Le monte-charge s'arrêta dans un soubresaut. Nous étions au sous-sol -2. La grille s'ouvrit sur une cave voûtée, anciennes pierres du XVIIIe siècle. Mais la cave avait été modernisée. Des câbles électriques couraient le long des murs comme des veines noires. Des néons blancs éclairaient des portes blindées. Et au fond, un couloir qui semblait mener vers le cœur de quelque chose de plus grand.

Et deux types en costume noir qui nous regardaient avec la surprise modérée de gens qui ne s'attendaient pas à recevoir de la visite.

— Bonsoir messieurs, dis-je en pointant le fusil vers eux. Police. On vient pour une inspection sanitaire. Vous avez des rats, je crois.

Le plus grand des deux porta la main à son holster.

Félix tira en premier. Deux coups. Pan pan. Précis. Le type s'effondra, touché à l'épaule et à la cuisse. L'autre se jeta derrière une caisse.

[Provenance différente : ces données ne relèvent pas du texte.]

(* ===== verification/Tasking.v ===== *)
(** * Processes, threads and the scheduler

    src/kernel/proc/Multitasking.cpp, with the structures of
    src/kernel/include/task.h and internal_task.h, the critical sections of
    src/kernel/Critical.cpp, the tokens of src/kernel/security/Security.cpp,
    the interface of src/kernel/proc/ProcessAPI.cpp, the ports of
    src/kernel/proc/InterProcessCommunication.cpp and the system calls of
    src/kernel/syscalls/Native.cpp about processes and threads.

    The state is a [machine] with one processor.  Control blocks are objects
    in a store and a pointer is an address, because the code compares
    addresses; 0 is NULL and using a freed object is a fault.  What hardware
    and the linker provide is the class [Hardware].  The interrupt handler is
    a function from the trap frame it gets to the one it returns with.  Its
    two loops by [goto] take a number of steps, [fuel].  The page tables and
    stacks are those of [KernelMemory].  Debugging output is left out. *)

From stdpp Require Import gmap.
From S2P Require Import Prelude CString Vector HashMap PageFrame PageTable KernelMemory.

Local Open Scope Z_scope.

— MERDE ! cria Sonia en se plaquant contre le mur.

Le deuxième garde sortit un fusil d'assaut de derrière sa caisse. Un vrai. Un M4. Le genre qui transforme un corps humain en passoire en trois secondes.

Il leva l'arme.

— FÉLIX ! hurlai-je. BOUGE-TOI !

Félix, dans sa panique, recula précipitamment. Son pied accrocha quelque chose. Un extincteur posé contre le mur. L'extincteur bascula. Félix essaya de le rattraper. Manqua. L'extincteur tomba, rebondit, percuta une étagère chargée de bouteilles d'alcool.

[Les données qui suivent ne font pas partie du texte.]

(* ===== verification/TaskingInv.v ===== *)
(** * The invariant of the tasking code

    What the control blocks look like between two entries into the kernel
    ([sched_ok]), the lists of processes and threads that the vectors stand
    for, and a reference definition of the choice that the scheduler makes,
    on these lists. *)

From stdpp Require Import gmap.
From S2P Require Import Prelude CString Vector HashMap PageFrame PageTable KernelMemory Tasking.

Local Open Scope Z_scope.

(** ** Vectors with zeroed spare elements *)

(** The scheduler reads past the size of its vectors.  Vectors that only grow
    hold zeros there. *)
Definition padded (v : Vector Z) (l : list Z) : Prop :=
  VectorSize v = Z.of_nat (length l) /\ VectorCapacity v < 2 ^ 64 /\
  match VectorBuffer v with
  | None => l = [] /\ VectorCapacity v = 0
  | Some b => VectorCapacity v = Z.of_nat (length b) /\ exists n, b = l ++ replicate n 0
  end.

(** The elements of a vector, and how many spare ones follow. *)
Definition list_of (v : Vector Z) : list Z :=
  match Vector.elements v with Ok l => l | Err _ => [] end.
Definition room (v : Vector Z) : Z := VectorCapacity v - VectorSize v.

Lemma padded_represents v l : padded v l -> represents v l.
Proof. intros (Hs & _ & Hb). split; [done|]. destruct (VectorBuffer v); [|done]. destruct Hb as [? [n ->]]. eauto. Qed.

Lemma padded_elements v l : padded v l -> Vector.elements v = Ok l.
Proof.
  intros (Hs & _ & Hb). unfold Vector.elements. rewrite Hs. destruct (VectorBuffer v) as [b|].
  - destruct Hb as [_ [n ->]]. rewrite decide_True by (rewrite length_app; lia). by rewrite Nat2Z.id, take_app_length.
  - destruct Hb as [-> _]. by rewrite decide_True.
Qed.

Les bouteilles s'effondrèrent dans un fracas apocalyptique. Une avalanche de verre et d'alcool se déversa sur le garde qui venait de sortir de sa planque.

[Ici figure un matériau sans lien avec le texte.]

Lemma go_idle_ctx m m' regs u : go_idle m = Ok (m', regs) -> u ∈ dom (tcbs m) -> ctx m' u = ctx m u.
Proof.
  intros E Hu. unfold go_idle in E. apply bind_inv in E as (m1 & E1 & E).
  assert (ctx m1 u = ctx m u) as <-.
  { case_decide; [|by injection E1 as <-]. apply bind_inv in E1 as ([m2 p] & E2 & E1). cbn zeta in E1.
    apply bind_inv in E1 as ([m3 t] & E3 & E1). injection E1 as <-. pose proof (CreateProcess_ctx _ _ _ _ _ _ _ u E2) as Ex2.
    pose proof (CreateThread_ctx _ _ _ _ _ _ _ _ _ _ u E3) as Ex3. change (ctx m3 u = ctx m u). rewrite Ex3; [exact Ex2|].
    exact (ctx_dom _ _ _ Ex2 Hu). }
  cbn zeta in E. apply bind_inv in E as (t & _ & E). injection E as <- <-. unfold ctx. cbn [tcbs set_cpu_context set_cpu].
  match goal with |- context [UpdatePageTable ?a ?b] => destruct (UpdatePageTable_frame a b) as (_ & -> & _) end. done.
Qed.

Lemma finish_ctx m regs m' u : finish m regs = Ok m' -> ctx m' u = ctx m u.
Proof.
  unfold finish. intros E. apply bind_inv in E as (m1 & E1 & E). apply bind_inv in E as (m2 & E2 & E).
  apply bind_inv in E as (cs & _ & E). cbn zeta in E. apply bind_inv in E as (t & _ & E). injection E as <-.
  apply update_pcb_inv in E1 as (b1 & _ & _ & ->). apply update_tcb_inv in E2 as (b2 & _ & _ & ->).
  transitivity (ctx (set_tcbs (alter (fun t => set_t_Info (UpdateTimeUsed (counter (S (inputs m))) (t_Info t)) t)
    (CurrentThread (m_cpu m)) (tcbs m)) m) u); [by destruct (EnableInterrupts cs)|].
  unfold ctx. cbn [tcbs set_tcbs]. by apply fmap_alter.
Qed.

Le type glissa. Perdit l'équilibre. Son fusil partit en l'air, tirant une rafale qui troua le plafond. Des morceaux de plâtre tombèrent comme une neige sale.

Je profitai de la confusion. Courus vers lui. Le frappai avec la crosse du fusil. Il s'effondra, assommé, couvert de vodka et de regrets.

Silence.

Juste la musique de la boîte au-dessus, assourdissante, indifférente.

— Putain, Fracas, haletai-je. Tu viens de neutraliser un garde en faisant tomber un extincteur sur un stock d'alcool. C'est pas de la technique. C'est de la sorcellerie.

— Je… je suis désolé ! balbutia Félix. J'ai pas vu l'extincteur ! C'est chelou, il était pile dans le passage !

— Fracas, t'es un miracle ambulant. Un horrible, catastrophique, miraculeux miracle. Maintenant, avance.

Nous enjambâmes les corps. Courûmes dans le couloir. Les ventilateurs rugissaient de plus en plus fort. L'air devenait chaud, électrique. On se rapprochait.

Une autre porte blindée. Celle-ci avec un code électronique.

— Sonia ? demandai-je.

Elle se pencha sur le clavier. Sortit un petit boîtier de sa poche.

— Bypass électronique. Bricolé maison. Ça va prendre…

Elle brancha le boîtier. Des chiffres défilèrent sur un mini-écran.

— Trente secondes.

Je consultai ma montre. Minuit moins deux.

— On a pas trente secondes.

— Alors on les PREND, grogna Sonia.

Vingt secondes. Des bruits de pas dans notre dos. Des cris. Les renforts arrivaient.

Dix secondes. Des hommes déboulèrent dans le couloir. Trois. Quatre. Armés jusqu'aux dents.

— POLICE ! criai-je en me retournant, fusil en main. À TERRE !

Ils levèrent leurs armes.

Sonia sortit quelque chose de sa poche. Une petite sphère métallique. Un bricolage maison avec des LED qui clignotaient.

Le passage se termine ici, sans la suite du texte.